University of North Carolina, Chapel Hill, North Carolina. Andrew B. Smitherman, MD, is a clinical assistant professor of pediatrics and internal medicine at the University of North Carolina (UNC) at Chapel Hill. Dr Smitherman is also a medicalpediatric hospitalist and a pediatric hematology-oncology fellow at UNC. Brent W. Weston, MD, is an associate professor of pediatrics in the Division of Hematology and Oncology at the University of North Carolina at Chapel Hill. Dr Weston has been an attending pediatric hematologist at UNC for more than 20 years.

Published: April 2015

Central venous catheters and peripherally inserted central catheters are widely used in children with serious chronic diseases.

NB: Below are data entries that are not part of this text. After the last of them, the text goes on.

(** The contents of a sector. *)
Definition is_block (bs : list Z) : Prop :=
  Z.of_nat (length bs) = SectorSize /\ Forall is_byte bs.

Class SectorStore (D : Type) := {
  ReadSector : Z -> D -> res (list Z * D);
  WriteSector : Z -> list Z -> D -> res D;
  (** the states reached by the device, and the contents of their sectors *)
  store_ok : D -> Prop;
  sector_of : D -> Z -> list Z;
  sector_block d n : store_ok d -> is_sector n -> is_block (sector_of d n);
  ReadSector_spec d n : store_ok d -> is_sector n ->
    exists d', ReadSector n d = Ok (sector_of d n, d') /\ store_ok d' /\
      forall k, sector_of d' k = sector_of d k;
  WriteSector_spec d n bs : store_ok d -> is_sector n -> is_block bs ->
    exists d', WriteSector n bs d = Ok d' /\ store_ok d' /\
      forall k, is_sector k -> sector_of d' k = if k =? n then bs else sector_of d k
}.

Module Disk.

Import Stats Interrupt.

(** ** State *)
Definition MagicNumber : Z := 0x456789ab.
Definition MagicSize : Z := 4.
Definition DiskSize : Z := MagicSize + NumSectors * SectorSize.

Record Disk := mkDisk {
  file : list Z;      (* the UNIX file behind [fileno], as bytes *)
  active : bool;      (* is a disk operation in progress? *)
  lastSector : Z;     (* the previous disk request *)
  bufferInit : Z      (* when the track buffer started being loaded *)
}.

Definition set_active (b : bool) (d : Disk) : Disk :=
  mkDisk (file d) b (lastSector d) (bufferInit d).
Definition set_file (f : list Z) (d : Disk) : Disk :=
  mkDisk f (active d) (lastSector d) (bufferInit d).

(** ** The UNIX file (machine/sysdep.cc) *)

(** [Lseek(fd, off, 0); Read(fd, buffer, nBytes)]: aborts on a short read. *)
Definition Read (off nBytes : Z) (f : list Z) : res (list Z) :=
  ASSERT (0 <=? off);;
  let buffer := zslice off nBytes f in
  ASSERT (Z.of_nat (length buffer) =? nBytes);;
  Ok buffer.

(** [Lseek(fd, off, 0); WriteFile(fd, buffer, nBytes)]: a write past the end
    leaves zeros before it. *)
Definition WriteFile (off : Z) (buffer : list Z) (f : list Z) : res (list Z) :=
  ASSERT (0 <=? off);;
  let f := f ++ replicate (Z.to_nat (off + Z.of_nat (length buffer)) - length f) 0 in
  Ok (zsplice off buffer f).

(** ** Operations *)

(** [Disk(name, callWhenDone, callArg)]; [existing] is the UNIX file of that
    name, if there is one. *)
Definition new (existing : option (list Z)) : res Disk :=
  f ← match existing with
      | Some f =>
          magic ← Read 0 MagicSize f;
          ASSERT (s32 (le_value magic) =? s32 MagicNumber);; Ok f
      | None =>
          f ← WriteFile 0 (le_bytes 4 MagicNumber) [];
          WriteFile (DiskSize - 4) (le_bytes 4 0) f
      end;
  Ok (mkDisk f false 0 0).

(** [PrintSector]: the words printed for a sector. *)
Definition PrintSector (data : list Z) : res (list Z) :=
  for_range (Z.to_nat (SectorSize / 4)) 0
    (fun i out =>
       ASSERT (Z.of_nat (length (zslice (4 * i) 4 data)) =? 4);;
       Ok (out ++ [le_value (zslice (4 * i) 4 data)])) [].

(** The seek time, and the time until the next sector boundary after it. *)
Definition TimeToSeek (newSector : Z) (totalTicks : Z) (d : Disk) : Z * Z :=
  let newTrack := Z.quot newSector SectorsPerTrack in
  let oldTrack := Z.quot (lastSector d) SectorsPerTrack in
  let seek := s32 (Z.abs (newTrack - oldTrack) * SeekTime) in
  let over := Z.rem (s32 (totalTicks + seek)) RotationTime in
  let rotation := if 0 <? over then RotationTime - over else 0 in
  (seek, rotation).

Definition ModuloDiff (to from : Z) : Z :=
  let toOffset := Z.rem to SectorsPerTrack in
  let fromOffset := Z.rem from SectorsPerTrack in
  Z.rem (toOffset - fromOffset + SectorsPerTrack) SectorsPerTrack.

Definition ComputeLatency (newSector : Z) (writing : bool) (totalTicks : Z) (d : Disk) : Z :=
  let '(seek, rotation) := TimeToSeek newSector totalTicks d in
  let timeAfter := s32 (totalTicks + seek + rotation) in
  if negb writing && (seek =? 0) &&
     (ModuloDiff newSector (Z.quot (bufferInit d) RotationTime) <?
        Z.quot (s32 (timeAfter - bufferInit d)) RotationTime)
  then RotationTime
  else
    let rotation :=
      s32 (rotation + ModuloDiff newSector (Z.quot timeAfter RotationTime) * RotationTime) in
    s32 (seek + rotation + RotationTime).

Definition UpdateLast (newSector : Z) (totalTicks : Z) (d : Disk) : Disk :=
  let '(seek, rotate) := TimeToSeek newSector totalTicks d in
  let bufferInit :=
    if negb (seek =? 0) then s32 (totalTicks + seek + rotate) else bufferInit d in
  mkDisk (file d) (active d) newSector bufferInit.

Section requests.
Context {K H : Type}.
(** [DiskDone] with this disk as its argument. *)
Context (DiskDone : H).
Implicit Types w : World K H.

Definition ReadRequest (sectorNumber : Z) (d : Disk) w : res (list Z * Disk * World K H) :=
  let ticks := ComputeLatency sectorNumber false (totalTicks (stats w)) d in
  ASSERT (negb (active d));;
  ASSERT ((0 <=? sectorNumber) && (sectorNumber <? NumSectors));;
  data ← Read (SectorSize * sectorNumber + MagicSize) SectorSize (file d);
  let d := set_active true d in
  let d := UpdateLast sectorNumber (totalTicks (stats w)) d in
  let w := set_stats (count_disk_read (stats w)) w in
  w ← Schedule DiskDone ticks DiskInt w;
  Ok (data, d, w).

Definition WriteRequest (sectorNumber : Z) (data : list Z) (d : Disk) w
    : res (Disk * World K H) :=
  let ticks := ComputeLatency sectorNumber true (totalTicks (stats w)) d in
  ASSERT (negb (active d));;
  ASSERT ((0 <=? sectorNumber) && (sectorNumber <? NumSectors));;
  bytes ← (if Z.of_nat (length data) <? SectorSize then UB
           else Ok (zslice 0 SectorSize data));
  f ← WriteFile (SectorSize * sectorNumber + MagicSize) bytes (file d);
  let d := set_file f d in
  let d := set_active true d in
  let d := UpdateLast sectorNumber (totalTicks (stats w)) d in
  let w := set_stats (count_disk_write (stats w)) w in
  w ← Schedule DiskDone ticks DiskInt w;
  Ok (d, w).

(** [HandleInterrupt]; [handler] is the function given to the constructor. *)
Definition HandleInterrupt (handler : World K H -> res (World K H)) (d : Disk) w
    : res (Disk * World K H) :=
  let d := set_active false d in
  w ← handler w;
  Ok (d, w).

End requests.

(** ** Latency *)

(** The fields that the head position depends on are machine integers. *)
Record wf (d : Disk) : Prop := {
  wf_file : Z.of_nat (length (file d)) = DiskSize;
  wf_bytes : Forall is_byte (file d);
  wf_last : is_sector (lastSector d);
  wf_buffer : is_s32 (bufferInit d)
}.

Lemma ModuloDiff_spec to from :
  0 <= to -> 0 <= ModuloDiff to from < 32 /\
  (0 <= from -> (from + ModuloDiff to from) mod 32 = to mod 32).
Proof.
  intros Ht. unfold ModuloDiff, SectorsPerTrack.
  pose proof (Z.rem_bound_pos to 32 ltac:(lia) ltac:(lia)). pose proof (Z.rem_bound_abs from 32 ltac:(lia)).
  rewrite !(Z.rem_mod_nonneg (_ + 32)) by lia.
  split; [apply Z.mod_pos_bound; lia|]. intros Hf.
  rewrite !Z.rem_mod_nonneg by lia. dlia.
Qed.

Lemma TimeToSeek_spec newSector total d :
  is_sector newSector -> is_sector (lastSector d) ->
  exists seek rotation, TimeToSeek newSector total d = (seek, rotation) /\
    0 <= seek <= 31 * SeekTime /\ 0 <= rotation < RotationTime /\
    seek = Z.abs (newSector / 32 - lastSector d / 32) * SeekTime /\
    (0 <= total -> total + 31 * SeekTime < 2 ^ 31 ->
     (total + seek + rotation) mod RotationTime = 0).
Proof.
  unfold is_sector, TimeToSeek, NumSectors, SectorsPerTrack, NumTracks, SeekTime, RotationTime.
  intros Hn Hl. rewrite !Z.quot_div_nonneg by lia.
  assert (0 <= Z.abs (newSector / 32 - lastSector d / 32) <= 31) as Ha by dlia.
  rewrite (s32_id (_ * 500)) by (unfold is_s32; lia).
  set (seek := _ * 500). assert (0 <= seek <= 15500) as Hs by lia.
  eexists _, _. split; [reflexivity|]. split; [done|].
  pose proof (Z.rem_bound_abs (s32 (total + seek)) 500 ltac:(lia)).
  split; [zcases; lia|]. split; [done|]. intros H0 H1.
  rewrite s32_id by (unfold is_s32; lia). rewrite Z.rem_mod_nonneg by lia.
  clearbody seek. zcases; dlia.
Qed.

In this report, data about catheters and venous thromboembolic disease (VTE) in children will be reviewed, and the experience of a single academic children's hospital will be described. Two separate data sets that examine overlapping subpopulations will be reported: (1) the proportion of pediatric patients with catheters who develop VTE and (2) the proportion of patients referred to pediatric hematology for VTE who have catheters. The limitations of current pilot data and the authors' approach to better define this problem and its prevention are discussed.